L’assemblée nationale ne fut pas convaincue peut-être, mais elle ne se reconnut pas le droit d’accomplir une réforme militaire malgré les généraux et, pour l’accomplir, de renverser le gouvernement. Née entre la guerre étrangère et la guerre civile, rappelée par toutes les douleurs de sa carrière au deuil de la patrie, elle savait plus aisément qu’une autre faire au bien public le sacrifice de ses préférences. L’important n’était pas que l’armée lui semblât forte, mais qu’elle fût telle, et pour la créer elle s’en fiait aux hommes de guerre. Leur influence dicta le compromis de 1872. Le contingent fut partagé en deux moitiés, l’une astreinte au service pour un an, l’autre pour cinq. L’ancienne armée survivait avec les mêmes effectifs et le même temps de service. La loi nouvelle y ajoutait des réserves inépuisables par le nombre et assez instruites pour se mêler sans les trop affaiblir aux véritables soldats. Le service militaire était universel mais inégal.

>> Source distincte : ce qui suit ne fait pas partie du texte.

Definition apply_participant_ack (presented_identity : PresentedIdentity EF V LF)
    (binding : BindingState) (receiving_binding_epoch : BindingEpoch) (request : ParticipantAck)
    (contiguously_available_through : DeliverySeq) : ParticipantAckDecision :=
  match lookup_binding_required presented_identity binding (Some receiving_binding_epoch)
          (PBR_ParticipantAck request) with
  | BLR_Retired outcome => PAD_Respond (ParticipantAckResponse_from_retired outcome)
  | BLR_ParticipantUnknown outcome =>
      PAD_Respond (ParticipantAckResponse_from_participant_unknown outcome)
  | BLR_StaleAuthority outcome => PAD_Respond (ParticipantAckResponse_from_stale_authority outcome)
  | BLR_NoBinding outcome => PAD_Respond (ParticipantAckResponse_from_no_binding outcome)
  | BLR_Authorized member _ =>
      decide_participant_ack receiving_binding_epoch request (lm_cursor member)
        (pa_through_seq request <=? contiguously_available_through)
  end.

Definition apply_participant_ack_with_obligations (presented_identity : PresentedIdentity EF V LF)
    (binding : BindingState) (receiving_binding_epoch : BindingEpoch) (request : ParticipantAck)
    (obligations : RecipientAckObligations)
    : result ParticipantAckDecision RecipientAckObligationsContextError :=
  match lookup_binding_required presented_identity binding (Some receiving_binding_epoch)
          (PBR_ParticipantAck request) with
  | BLR_Retired outcome => Ok (PAD_Respond (ParticipantAckResponse_from_retired outcome))
  | BLR_ParticipantUnknown outcome =>
      Ok (PAD_Respond (ParticipantAckResponse_from_participant_unknown outcome))
  | BLR_StaleAuthority outcome =>
      Ok (PAD_Respond (ParticipantAckResponse_from_stale_authority outcome))
  | BLR_NoBinding outcome => Ok (PAD_Respond (ParticipantAckResponse_from_no_binding outcome))
  | BLR_Authorized member _ =>
      let? endpoint_is_obligation :=
        contains_endpoint obligations (pa_participant_id request) (lm_cursor member)
          (pa_through_seq request) in
      Ok (decide_participant_ack receiving_binding_epoch request (lm_cursor member)
            endpoint_is_obligation)
  end.
End ParticipantAck.

(** ** marker_proof.rs *)

Inductive MarkerProofInput :=
| MPI_CredentialAttach (p : AttachMarkerProof)
| MPI_MarkerAck (p : MarkerAckProof).
Definition credential_attach (request : CredentialAttachRequest) : option MarkerProofInput :=
  requested_marker_delivery_seq ← car_accept_marker_delivery_seq request;
  Some (MPI_CredentialAttach (mkAttachMarkerProof (car_conversation_id request)
          (car_attach_attempt_token request) (car_participant_id request)
          (car_capability_generation request) requested_marker_delivery_seq)).
Definition marker_ack_input (request : MarkerAck) : MarkerProofInput :=
  MPI_MarkerAck (mkMarkerAckProof (ma_conversation_id request) (ma_participant_id request)
    (ma_capability_generation request) (ma_marker_delivery_seq request)).
Definition requested_marker_delivery_seq (i : MarkerProofInput) : DeliverySeq :=
  match i with
  | MPI_CredentialAttach p => amp_requested_marker_delivery_seq p
  | MPI_MarkerAck p => mp_requested_marker_delivery_seq p
  end.
Definition mpi_participant_id (i : MarkerProofInput) : ParticipantId :=
  match i with
  | MPI_CredentialAttach p => amp_participant_id p
  | MPI_MarkerAck p => mp_participant_id p
  end.
Definition mpi_capability_generation (i : MarkerProofInput) : Generation :=
  match i with
  | MPI_CredentialAttach p => amp_capability_generation p
  | MPI_MarkerAck p => mp_capability_generation p
  end.
Definition is_marker_ack (i : MarkerProofInput) : bool :=
  match i with MPI_MarkerAck _ => true | MPI_CredentialAttach _ => false end.
Definition into_wire_request (i : MarkerProofInput) : MarkerProofRequest :=
  match i with
  | MPI_CredentialAttach p => MPR_CredentialAttach p
  | MPI_MarkerAck p => MPR_MarkerAck p
  end.
Definition mpi_marker_ack_envelope (i : MarkerProofInput) : option MarkerAckEnvelope :=
  match i with
  | MPI_CredentialAttach _ => None
  | MPI_MarkerAck p =>
      Some (mkMarkerAckEnvelope (mp_conversation_id p) (mp_participant_id p)
              (mp_capability_generation p) (mp_requested_marker_delivery_seq p))
  end.

Record MarkerProofState := mkMarkerProofState {
  mps_current_cursor : DeliverySeq;
  mps_accepted_marker_at_cursor : bool;
  mps_expected_marker_delivery_seq : option DeliverySeq;
  mps_proof_binding_epoch : BindingEpoch;
  mps_delivered_to_proof_epoch : option ParticipantCursorProgress;
}.
Record MarkerProofPermit := mkMarkerProofPermit {
  mpp_operation : MarkerProofInput;
  mpp_expected_marker_delivery_seq : DeliverySeq;
  mpp_proof_binding_epoch : BindingEpoch;
  mpp_progress : ParticipantCursorProgress;
}.
Inductive MarkerProofDecision :=
| MPD_AckNoOp (v : AckNoOp)
| MPD_MarkerMismatch (v : MarkerMismatch)
| MPD_MarkerNotDelivered (v : MarkerNotDelivered)
| MPD_Permit (p : MarkerProofPermit).

Definition select_marker_proof (state : MarkerProofState) (input : MarkerProofInput)
    : MarkerProofDecision :=
  let requested := requested_marker_delivery_seq input in
  let mismatch body := MPD_MarkerMismatch (mkMarkerMismatch (into_wire_request input) body) in
  let not_delivered expected :=
    MPD_MarkerNotDelivered (mkMarkerNotDelivered (into_wire_request input)
      MN_NotDeliveredToProofEpoch expected) in
  if requested <? mps_current_cursor state
  then mismatch (MMB_BelowCursor (mps_current_cursor state))
  else
    match (if (requested =? mps_current_cursor state) && mps_accepted_marker_at_cursor state
              && is_marker_ack input then mpi_marker_ack_envelope input else None) with
    | Some envelope => MPD_AckNoOp (ANO_MarkerAck envelope)
    | None =>
        match mps_expected_marker_delivery_seq state with
        | None => mismatch MMB_NoMarkerExpected
        | Some expected =>
            if negb (requested =? expected) then mismatch (MMB_ExpectedDifferentMarker expected)
            else
              match mps_delivered_to_proof_epoch state with
              | None => not_delivered expected
              | Some progress =>
                  if negb (cp_participant_id progress =? mpi_participant_id input)
                     || negb (bool_decide (cp_binding_epoch progress
                                           = mps_proof_binding_epoch state))
                     || negb (cp_through_seq progress =? expected)
                     || negb (bool_decide (cp_marker_delivery_seq progress = Some expected))
                     || negb (capability_generation (mps_proof_binding_epoch state)
                              =? mpi_capability_generation input)
                  then not_delivered expected
                  else MPD_Permit (mkMarkerProofPermit input expected
                                     (mps_proof_binding_epoch state) progress)
              end
        end
    end.

(** ** marker_ack.rs *)

Record MarkerAckCommit := mkMarkerAckCommit {
  mkc_outcome : MarkerAckCommitted;
  mkc_proof : MarkerProofPermit;
  mkc_cursor_update : LiveMemberCursorUpdate;
}.
Inductive MarkerAckCommitError :=
| MAE_Conversation (expected actual : ConversationId)
| MAE_Participant (expected actual : ParticipantId)
| MAE_Generation (expected actual : Generation)
| MAE_NonAdvancing (from_cursor resulting_cursor : DeliverySeq)
| MAE_CursorPrestate (expected_from_cursor resulting_cursor actual_cursor : DeliverySeq).
Definition MarkerAckCommitError_from_member_error (error : LiveMemberCursorUpdateError)
    : MarkerAckCommitError :=
  match error with
  | LCE_Conversation expected actual => MAE_Conversation expected actual
  | LCE_Participant expected actual => MAE_Participant expected actual
  | LCE_Generation expected actual => MAE_Generation expected actual
  | LCE_NonAdvancing from_cursor resulting_cursor => MAE_NonAdvancing from_cursor resulting_cursor
  | LCE_CursorPrestate expected_from_cursor resulting_cursor actual_cursor =>
      MAE_CursorPrestate expected_from_cursor resulting_cursor actual_cursor
  end.
Inductive MarkerAckDecision :=
| MAD_Respond (r : MarkerAckResponse)
| MAD_Commit (c : MarkerAckCommit).

Definition MarkerAckCommit_observer_progress_projection (c : MarkerAckCommit)
    : ObserverProgressProjection :=
  let request := mac_request (mkc_outcome c) in
  mkObserverProgressProjection (mae_conversation_id request) (mae_marker_delivery_seq request).
Definition canonical_request (c : MarkerAckCommit) : MarkerAck :=
  let request := mac_request (mkc_outcome c) in
  mkMarkerAck (mae_conversation_id request) (mae_participant_id request)
    (mae_capability_generation request) (mae_marker_delivery_seq request).
Definition MarkerAckCommit_progress_binding_fate_token (c : MarkerAckCommit)
    (token : SealedBindingFateToken) : result SealedBindingFateToken SealedBindingFateToken :=
  let request := mac_request (mkc_outcome c) in
  marker_ack_progressed token (mae_conversation_id request) (mae_participant_id request)
    (mpp_proof_binding_epoch (mkc_proof c)) (lcu_from_cursor (mkc_cursor_update c))
    (lcu_resulting_cursor (mkc_cursor_update c)).
Definition MarkerAckCommit_apply_to {F} (c : MarkerAckCommit) (member : LiveMember F)
    : LiveMember F * result MarkerAckCommitted MarkerAckCommitError :=
  match apply_cursor_update member (mkc_cursor_update c) with
  | (member, Ok _) => (member, Ok (mkc_outcome c))
  | (member, Err error) => (member, Err (MarkerAckCommitError_from_member_error error))
  end.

À cette inégalité justifiée par l’intérêt de la guerre s’en ajoutaient d’autres consenties dans l’intérêt de la paix. La paix aussi a son armée. La nature, par des infirmités, interdit à certains la vie des camps. La conservation des familles serait compromise si elles étaient privées de leurs chefs et de leurs soutiens. L’intérêt général n’a pas moins d’exigences : la paix ne saurait pas plus se passer de lumières et de morale que la guerre de discipline et de courage, et la société, comme l’armée, a besoin de préparer ses serviteurs par une éducation. Imposer la vie militaire à ceux qui se destinent aux fonctions publiques, c’est, en leur enlevant le loisir et peut-être le goût de l’étude, causer à l’état même un préjudice, et pour le mieux défendre contre un péril incertain, oublier ses besoins permanens. L’assemblée nationale n’avait garde de les méconnaître.